| INFORMATION SUPPLIED |
Lemma inv_removed n w p r mems : recs w !! p = Some r -> inv n [] w ->
  (mems = ahb_mems w /\ (w_kind r = WRAP_AHB -> w_memory r = VK_NULL_HANDLE) \/
   w_kind r = WRAP_AHB /\ exists m, ahb_mems w !! w_memory r = Some m /\ m_image m = p /\ mems = <[w_memory r := with_mem m 0]> (ahb_mems w)) ->
  inv n (rec_res p r) (removed w p mems).
Proof.
  intros Hp I Hm. destruct (iv_wf _ _ _ I) as [W1 W2 W3 W4 W5 W6]. destruct (W3 p r Hp) as [R1 R2 R3].
  assert (Hreg : p ∈ regs w) by (rewrite <- W1; by eapply elem_of_dom_2).
  eapply (inv_change n [] _ w); [done| | |exact I].
  - intros k h _. unfold held. cbn [removed recs ahb_mems app]. rewrite (total_delete _ _ _ _ Hp), cnt_nil.
    assert (E : total (fun p m => cnt k h (mem_res p m)) mems = total (fun p m => cnt k h (mem_res p m)) (ahb_mems w)).
    { destruct Hm as [[-> _]|(_ & m & Hm & _ & ->)]; [done|]. rewrite (total_insert _ _ _ _ _ Hm). unfold mem_res. cbn. lia. }
    rewrite E. lia.
  - assert (Hmem : forall h m', mems !! h = Some m' -> m_image m' <> p /\ exists m, ahb_mems w !! h = Some m /\ m_buffer m' = m_buffer m /\ (m_image m' = 0 \/ m_image m' = m_image m)).
    { intros h m' Hh. destruct Hm as [[-> Hnull]|(Hk & m & Hmm & Hi & ->)].
      - split; [|by exists m'; eauto]. intros Hi. destruct (W4 h m' Hh) as [M1 _ M3]. destruct M3 as (x & Hx & Hkx & Hmx); [congruence|].
        rewrite Hi, Hp in Hx. injection Hx as <-. rewrite (Hnull Hkx) in Hmx. congruence.
      - apply lookup_insert_Some in Hh as [[<- <-]|[Hne Hh]].
        + split; [cbn; congruence|]. exists m. cbn. auto.
        + split; [|by exists m'; eauto]. intros Hi'. destruct (W4 h m' Hh) as [_ _ M3]. destruct M3 as (x & Hx & _ & Hmx); [congruence|].
          rewrite Hi', Hp in Hx. injection Hx as <-. congruence. }
    split; cbn [removed recs regs wrapper_count ahb_mems faults].
    + rewrite dom_delete_L. by rewrite W1.
    + rewrite size_difference by set_solver. rewrite size_singleton, W2.
      assert (size (regs w) <> 0)%nat by (intros E; apply size_empty_inv in E; set_solver). lia.
    + intros q x [Hne Hq]%lookup_delete_Some. destruct (W3 q x Hq) as [A1 A2 A3]. split; cbn; try done. intros Hk Hh.
      destruct (A3 Hk Hh) as (m' & Hm' & Hi). destruct Hm as [[-> _]|(_ & m & Hmm & Hi' & ->)]; [by exists m'|].
      exists m'. rewrite lookup_insert_ne; [done|]. intros E. rewrite <- E in Hm'. congruence.
    + intros h m' Hh. destruct (Hmem h m' Hh) as (Hne & m & Hmm & Hb & Hi). destruct (W4 h m Hmm) as [M1 M2 M3].
      split; cbn; [done|congruence|]. intros Hz. destruct Hi as [?|Hi]; [done|]. rewrite Hi in *. destruct (M3 Hz) as (x & Hx & ?).
      exists x. by rewrite lookup_delete_ne.
    + done.
    + done.
Qed.

Lemma no_wrappers_empty w : wf w -> nvhal_no_wrappers w = true <-> regs w = ∅.
Proof.
  intros [_ W _ _ _ _]. unfold nvhal_no_wrappers. rewrite Z.eqb_eq, W. split; [|intros ->; by rewrite size_empty].
  intros H. apply leibniz_equiv, size_empty_inv. lia.
Qed.
(** With the count right, the lookup is the table's. *)
Lemma wrapper_lookup w i : wf w -> wrapper w i = recs w !! i.
Proof.
  intros W. unfold wrapper. destruct (Z.eqb_spec i VK_NULL_HANDLE) as [->|]; cbn [orb].
  - destruct (recs w !! VK_NULL_HANDLE) as [r|] eqn:E; [by destruct (wf_recs w W _ _ E)|done].
  - destruct (nvhal_no_wrappers w) eqn:E.
    + apply no_wrappers_empty in E; [|done]. symmetry. apply not_elem_of_dom. rewrite (wf_regs w W), E. set_solver.
    + destruct (decide (i ∈ regs w)) as [|Hn]; [done|]. symmetry. apply not_elem_of_dom. by rewrite (wf_regs w W).
Qed.

Lemma ahb_destroy_spec image n w : inv n [] w ->
  wp (nvhal_ahb_DestroyImage image) (fun done w' => inv n [] w' /\ (done = false -> w' = w /\ wrapper w image = None)) w.
Proof.
  intros I. unfold nvhal_ahb_DestroyImage. apply wp_bind. unfold wp at 1. cbn [getS fst snd].
  destruct (_ || _) eqn:E.
  { apply wp_ret. split; [done|]. intros _. split; [done|]. rewrite wrapper_lookup by apply I. apply not_elem_of_dom.
    destruct (iv_wf _ _ _ I) as [W1 W2 W3 W4 W5 W6]. rewrite W1. intros Hin. apply orb_true_iff in E as [E|E]; [apply orb_true_iff in E as [E|E]|].
    - apply Z.eqb_eq in E as ->. rewrite <- W1 in Hin. apply elem_of_dom in Hin as [r Hr]. by destruct (W3 _ _ Hr).
    - apply no_wrappers_empty in E; [|apply I]. rewrite E in Hin. set_solver.
    - bool_props. done. }
  bool_props. assert (Hin : image ∈ regs w) by done.
  assert (Hreg : image ∈ dom (recs w)) by (by rewrite (wf_regs _ (iv_wf _ _ _ I))). apply elem_of_dom in Hreg as [r Hr].
  apply wp_bind. unfold wp at 1. rewrite Hr. destruct (wf_recs _ (iv_wf _ _ _ I) image r Hr) as [R1 R2 R3].
  apply wp_bind. eapply wp_mono with (Q := fun _ w1 => exists mems, w1 = mk_hw (recs w) (regs w ∖ {[image]}) (wrapper_count w - 1) mems (app w) (faults w) (aw w) /\
      inv n (rec_res image r) (removed w image mems)).
  { destruct (bool_decide (w_kind r = WRAP_AHB)) eqn:Ek; cbn [andb].
    - apply bool_decide_eq_true in Ek. destruct (Z.eqb_spec (w_memory r) VK_NULL_HANDLE) as [Em|Em]; cbn [negb].
      + apply wp_ret. exists (ahb_mems w). split; [done|]. eapply inv_removed; [done|done|]. by left.
      + destruct (R3 Ek Em) as (m & Hm & Hi). rewrite Hm, Hi, Z.eqb_refl. eexists. split; [done|].
        eapply inv_removed; [done|done|]. right. split; [done|]. by exists m.
    - apply bool_decide_eq_false in Ek. apply wp_ret. exists (ahb_mems w). split; [done|]. eapply inv_removed; [done|done|]. by left. }
  intros ? w1 (mems & -> & J). apply wp_bind. unfold wp at 1. apply wp_bind. unfold wp at 1. apply wp_bind. unfold wp at 1. apply wp_ret.
  split; [|done]. unfold rec_res in J. apply inv_swap in J. apply (inv_when_gone n _ _ KImage (w_real r)) in J; [|by left].
  set (w2 := (whenH _ _ (removed w image mems)).2) in J.
  assert (J2 : inv n [(KHeap, image)] (whenH (bool_decide (w_kind r = WRAP_SWAPCHAIN) && negb (w_memory r =? VK_NULL_HANDLE)) (hev (Destroyed KMemory (w_memory r))) w2).2).
  { destruct (decide (w_kind r = WRAP_SWAPCHAIN)) as [Ek|Ek].
    - rewrite bool_decide_true by done. cbn [andb]. apply inv_when_gone; [by right|]. eapply inv_ext; [|exact J]. intros. rewrite !cnt_cons. lia.
    - rewrite bool_decide_false by done. cbn [andb whenH]. done. }
  pose proof (inv_gone n [] _ KHeap image (Destroyed KHeap image) ltac:(done) ltac:(by left) J2) as J3. subst w2. clear J J2. unfold wrapper_free. rewrite bind_run.
  destruct (negb (w_real r =? VK_NULL_HANDLE)), (bool_decide (w_kind r = WRAP_SWAPCHAIN) && negb (w_memory r =? VK_NULL_HANDLE)); exact J3.
Qed.

Lemma sc_bind_spec image nb n w : inv n [] w -> wp (nvhal_sc_bind K d image nb) (fun _ w' => inv n [] w') w.
Proof.
  intros I. unfold nvhal_sc_bind. apply wp_bind. unfold wp at 1. cbn [getS fst snd].
  destruct (wrapper w image) as [r|] eqn:Ew; [|by apply wp_ret]. apply wrapper_rec in Ew as (Hp & _ & Hz).
  destruct (bool_decide (w_kind r = WRAP_SWAPCHAIN)) eqn:Ek; cbn [negb]; [|by apply wp_ret]. apply bool_decide_eq_true in Ek.
  destruct (Z.eqb_spec (w_real r) VK_NULL_HANDLE) as [Er|]; cbn [negb]; [|by apply wp_ret].
  set (f := nvhal_anb_import _ _ _ _).
  pose proof (inv_lift n n [] (fun x => match x with inl _ => [] | inr (img, mem) => [(KImage, img); (KMemory, mem)] end) f w) as L.
  apply wp_bind. unfold wp at 1. destruct L as [J [a' Ea]]; [|done|].
  { intros A. eapply wp_mono; [apply anb_import_spec; exact A|]. intros [e|[img mem]] w' P; exact P. }
  assert (Himg : forall img mem, (liftA f w).1 = inr (img, mem) -> img <> VK_NULL_HANDLE).
  { intros img mem E. apply import_image in E as (t & i & E). by eapply hl_anb_image. }
  destruct (liftA f w) as [[e|[img mem]] w1]; cbn [fst snd] in *; [by apply wp_ret|]. specialize (Himg img mem eq_refl).
  apply wp_bind. eapply wp_mono; [by apply replay_spec|]. intros ? w2 [I2 Q2]. apply wp_bind. unfold wp at 1. apply wp_ret.
  destruct (wf_recs _ (iv_wf _ _ _ I) image r Hp) as [R1 R2 R3].
  assert (Hp2 : recs w2 !! image = Some r) by (rewrite (quiet_recs _ _ Q2); by subst w1).
  eapply (inv_put_rec n _ [] w2 image r); [exact Hp2| | | |exact I2].
  - split; cbn; [done|done|]. intros E. by rewrite Ek in E.
  - intros h m Hh Hi. destruct (wf_mems _ (iv_wf _ _ _ I2) h m Hh) as [_ _ M]. destruct M as (x & Hx & Hkx & _); [congruence|].
    rewrite Hi, Hp2 in Hx. injection Hx as <-. by rewrite Ek in Hkx.
  - intros k h Hk. unfold rec_res. cbn [bound w_kind w_real w_memory]. rewrite Ek, !decide_True, Er, (R2 Er) by done.
    rewrite !cnt_cons, !cnt_nil. rewrite (decide_False (P := (KImage, VK_NULL_HANDLE) = (k, h))), (decide_False (P := (KMemory, VK_NULL_HANDLE) = (k, h))); [lia| |];
      intros [= <- <-]; by destruct Hk as [?|[? ?]].
Qed.

(** *** Dispatch *)

Lemma plain_create_spec ci n w : inv n [] w -> wp (plain_create K ci) (fun _ w' => inv n [] w') w.
Proof.
  intros I. unfold plain_create. apply wp_bind. eapply wp_mono; [by apply icd_create_spec|]. intros [r img] w1 (I1 & _ & _). cbn [fst snd] in *.
  destruct (r =? VK_SUCCESS); cbn [negb]; [|by apply wp_ret]. apply wp_bind. unfold wp at 1. cbn [getS fst snd].
  apply wp_bind. unfold wp at 1. apply wp_ret. eapply (inv_change n _ []); [| | |exact I1].
  - done.
  - intros k h _. unfold held. cbn [put_app modS snd recs ahb_mems app]. rewrite !cnt_cons, cnt_nil. lia.
  - apply wf_put_app; [apply I1|]. constructor; [by left|apply I1].
Qed.

Lemma create_spec fuel ci n w : inv n [] w -> wp (nvhal_CreateImage K d fuel ci) (fun _ w' => inv (S n) [] w') w.
Proof.
  intros I. assert (M : forall A (m : M hworld A), wp m (fun _ w' => inv n [] w') w -> wp m (fun _ w' => inv (S n) [] w') w).
  { intros A m H. eapply wp_mono; [exact H|]. intros ? w' I'. apply (inv_more n); [lia|done]. }
  revert ci. induction fuel as [|fuel IH]; intros ci; cbn [nvhal_CreateImage]; destruct (ci_native ci) as [nb|].
  1,3: destruct (negb _); [by apply M, wp_ret|];
    pose proof (inv_lift n (S n) [] (fun _ => []) (anb_create_image (h_anb K) (d_anb d) (anb_ci ci (to_chained <$> c_chain ci)) nb) w
      (fun A => anb_create_spec (h_anb K) (d_anb d) _ nb n _ _ A) I) as L;
    eapply wp_mono; [exact L|]; intros ? w' [I' _]; exact I'.
  - destruct (ci_swapchain ci) as [sc|]; [destruct (negb _); [by apply M, sc_create_spec|by apply M, wp_ret]|].
    apply M, wp_bind. eapply wp_mono; [by apply ahb_create_spec|]. intros [r|] w1 I1; [by apply wp_ret|by apply plain_create_spec].
  - destruct (ci_swapchain ci) as [sc|]; [destruct (negb _); [by apply M, sc_create_spec|by apply IH]|].
    apply M, wp_bind. eapply wp_mono; [by apply ahb_create_spec|]. intros [r|] w1 I1; [by apply wp_ret|by apply plain_create_spec].
Qed.
Lemma effective_usage_keeps c m w r c' : (effective_usage K c m w).1 = (r, c') -> r = VK_SUCCESS ->
  c' = c \/ m = DRM_FORMAT_MOD_LINEAR /\ c' = icd_usage c (c_flags (k_ci c)) (Z.ldiff (c_usage (k_ci c)) USAGE_INPUT_ATTACHMENT).
Proof.
  unfold effective_usage. rewrite bind_run. destruct (negb _ && _ && _) eqn:E.
  - rewrite bind_run, ret_run. cbn [fst]. intros Hr Hs. case_match; simplify_eq; [right|by left].
    by apply andb_true_iff in E as [[_ ?%Z.eqb_eq]%andb_true_iff _].
  - rewrite ret_run. cbn [fst]. intros Hr Hs. simplify_eq. by left.
Qed.

Lemma matches_realises r b c usage : ahb_matches r b = true ->
  c = build_icd_ci r (LExplicit (hd_modifier (gh (g_h b))) (g_layout b)) \/ 
  hd_modifier (gh (g_h b)) = DRM_FORMAT_MOD_LINEAR /\ usage = Z.ldiff (c_usage (w_ci r)) USAGE_INPUT_ATTACHMENT /\
    c = icd_usage (build_icd_ci r (LExplicit (hd_modifier (gh (g_h b))) (g_layout b))) (c_flags (w_ci r)) usage ->
  g_blob b = false /\ realises r b c.
Proof.
  intros Hm Hc. unfold ahb_matches in Hm. apply negb_true_iff in Hm. repeat (apply orb_false_iff in Hm as [Hm ?]).
  repeat match goal with H : negb _ = false |- _ => apply negb_false_iff, Z.eqb_eq in H end. split; [done|].
  destruct Hc as [->|(Hl & -> & ->)]; (split; [done|done|done|done|]); eexists; (split; [reflexivity|]); auto.
Qed.

(** The disjoint LINEAR image whose planes the driver is asked about. *)
Definition disjoint_ci (r : nvhal_image) (b : gbuf) (usage : Z) : icd_ci :=
  let c := build_icd_ci r (LExplicit DRM_FORMAT_MOD_LINEAR ((fun s => (0, s)) <$> (g_layout b).*2)) in
  icd_usage c (Z.lor (c_flags (k_ci c)) CREATE_DISJOINT) usage.
Definition plane_needs (t : trace) (b : gbuf) (img : Z) : list (Z * VkMemoryRequirements) :=
  zip (g_layout b).*1 ((fun p => h_requirements K t img (Some p)) <$> seqZ 0 (g_planes b)).
Definition bindable_at (r : nvhal_image) (b : gbuf) (usage : Z) : Prop := exists t t' img,
  h_create K t (disjoint_ci r b usage) = (VK_SUCCESS, img) /\ planes_bindable (g_size b) 0 (plane_needs t' b img) = true.

(** What a successful realisation asked of the ICD. *)
Definition realised (r : nvhal_image) (b : gbuf) (real : Z) : Prop :=
  g_blob b = false /\ exists c t, realises r b c /\ h_create K t c = (VK_SUCCESS, real) /\
    (1 < g_planes b -> bindable_at r b (c_usage (k_ci c))).

Lemma icd_create_sound c w : wp (icd_create K c) (fun x w' => quiet w w' /\ exists t, h_create K t c = x) w.
Proof.
  unfold icd_create. apply wp_bind. unfold wp at 1, hask. cbn [fst snd]. destruct (h_create K (htr w) c) as [r img] eqn:E.
  apply wp_bind. unfold wp at 1. apply wp_ret. split; [apply quiet_hev|eauto].
Qed.

Lemma bindable_sound r b u w : wp (yuv_layout_bindable K r b u) (fun x w' => quiet w w' /\ (x = VK_SUCCESS -> bindable_at r b u)) w.
Proof.
  unfold yuv_layout_bindable. destruct (negb _); [apply wp_ret; split; [apply hquiet_refl|done]|].
  apply wp_bind. eapply wp_mono; [apply icd_create_sound|]. intros [rc img] w1 [Q [t Ht]].
  destruct (Z.eqb_spec rc VK_SUCCESS) as [->|]; cbn [negb]; [|by apply wp_ret]. apply wp_bind. unfold wp at 1, hask. cbn [fst snd].
  apply wp_bind. unfold wp at 1. apply wp_ret. split; [eapply hquiet_trans; [exact Q|apply quiet_hev]|].
  destruct (planes_bindable _ _ _) eqn:E; [|done]. intros _. eexists t, _, _. split; [exact Ht|exact E].
Qed.

Lemma realise_sound r b w : wp (realise K r b) (fun x w' => quiet w w' /\ forall real, x = inr real -> realised r b real) w.
Proof.
  unfold realise. destruct (ahb_matches r b) eqn:Em; cbn [negb]; [|apply wp_ret; split; [apply hquiet_refl|done]].
  apply wp_bind. unfold wp at 1. rewrite effective_usage_world. destruct (effective_usage _ _ _ w).1 as [ru c] eqn:Eu.
  destruct (ru =? VK_SUCCESS) eqn:Er; cbn [negb]; [|apply wp_ret; split; [apply hquiet_refl|done]]. apply Z.eqb_eq in Er as ->.
  assert (HR : g_blob b = false /\ realises r b c).
  { eapply matches_realises; [done|]. eapply effective_usage_keeps in Eu; [|done]. destruct Eu as [->|[? ->]]; eauto. }
  destruct HR as [Hb HR]. apply wp_bind.
  eapply (wp_mono _ (fun x w' => quiet w w' /\ (x = VK_SUCCESS -> 1 < g_planes b -> bindable_at r b (c_usage (k_ci c))))).
  { destruct (Z.ltb_spec 1 (g_planes b)) as [Hp|Hp]; [|apply wp_ret; split; [apply hquiet_refl|lia]].
    eapply wp_mono; [apply bindable_sound|]. intros x w1 [Q B]. auto. }
  intros rb w1 [Q HB]. destruct (rb =? VK_SUCCESS) eqn:Er; cbn [negb]; [|by apply wp_ret]. apply Z.eqb_eq in Er as ->.
  apply wp_bind. eapply wp_mono; [apply icd_create_sound|]. intros [rc img] w2 [Q2 [t Ec]]. apply wp_ret.
  split; [by eapply hquiet_trans|]. intros real. destruct (rc =? VK_SUCCESS) eqn:Er; cbn [negb]; [|by destruct (rc =? _)].
  apply Z.eqb_eq in Er as ->. intros [= ->]. split; [done|]. exists c, t. split_and!; [done|done|auto].
Qed.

| EXERCISE |
Through the line that contains "Hmm & Hi & ->)].", copy the material above exactly, beginning at its first line and including nothing more.

| ANSWER SPACE |
Lemma inv_removed n w p r mems : recs w !! p = Some r -> inv n [] w ->
  (mems = ahb_mems w /\ (w_kind r = WRAP_AHB -> w_memory r = VK_NULL_HANDLE) \/
   w_kind r = WRAP_AHB /\ exists m, ahb_mems w !! w_memory r = Some m /\ m_image m = p /\ mems = <[w_memory r := with_mem m 0]> (ahb_mems w)) ->
  inv n (rec_res p r) (removed w p mems).
Proof.
  intros Hp I Hm. destruct (iv_wf _ _ _ I) as [W1 W2 W3 W4 W5 W6]. destruct (W3 p r Hp) as [R1 R2 R3].
  assert (Hreg : p ∈ regs w) by (rewrite <- W1; by eapply elem_of_dom_2).
  eapply (inv_change n [] _ w); [done| | |exact I].
  - intros k h _. unfold held. cbn [removed recs ahb_mems app]. rewrite (total_delete _ _ _ _ Hp), cnt_nil.
    assert (E : total (fun p m => cnt k h (mem_res p m)) mems = total (fun p m => cnt k h (mem_res p m)) (ahb_mems w)).
    { destruct Hm as [[-> _]|(_ & m & Hm & _ & ->)]; [done|]. rewrite (total_insert _ _ _ _ _ Hm). unfold mem_res. cbn. lia. }
    rewrite E. lia.
  - assert (Hmem : forall h m', mems !! h = Some m' -> m_image m' <> p /\ exists m, ahb_mems w !! h = Some m /\ m_buffer m' = m_buffer m /\ (m_image m' = 0 \/ m_image m' = m_image m)).
    { intros h m' Hh. destruct Hm as [[-> Hnull]|(Hk & m & Hmm & Hi & ->)].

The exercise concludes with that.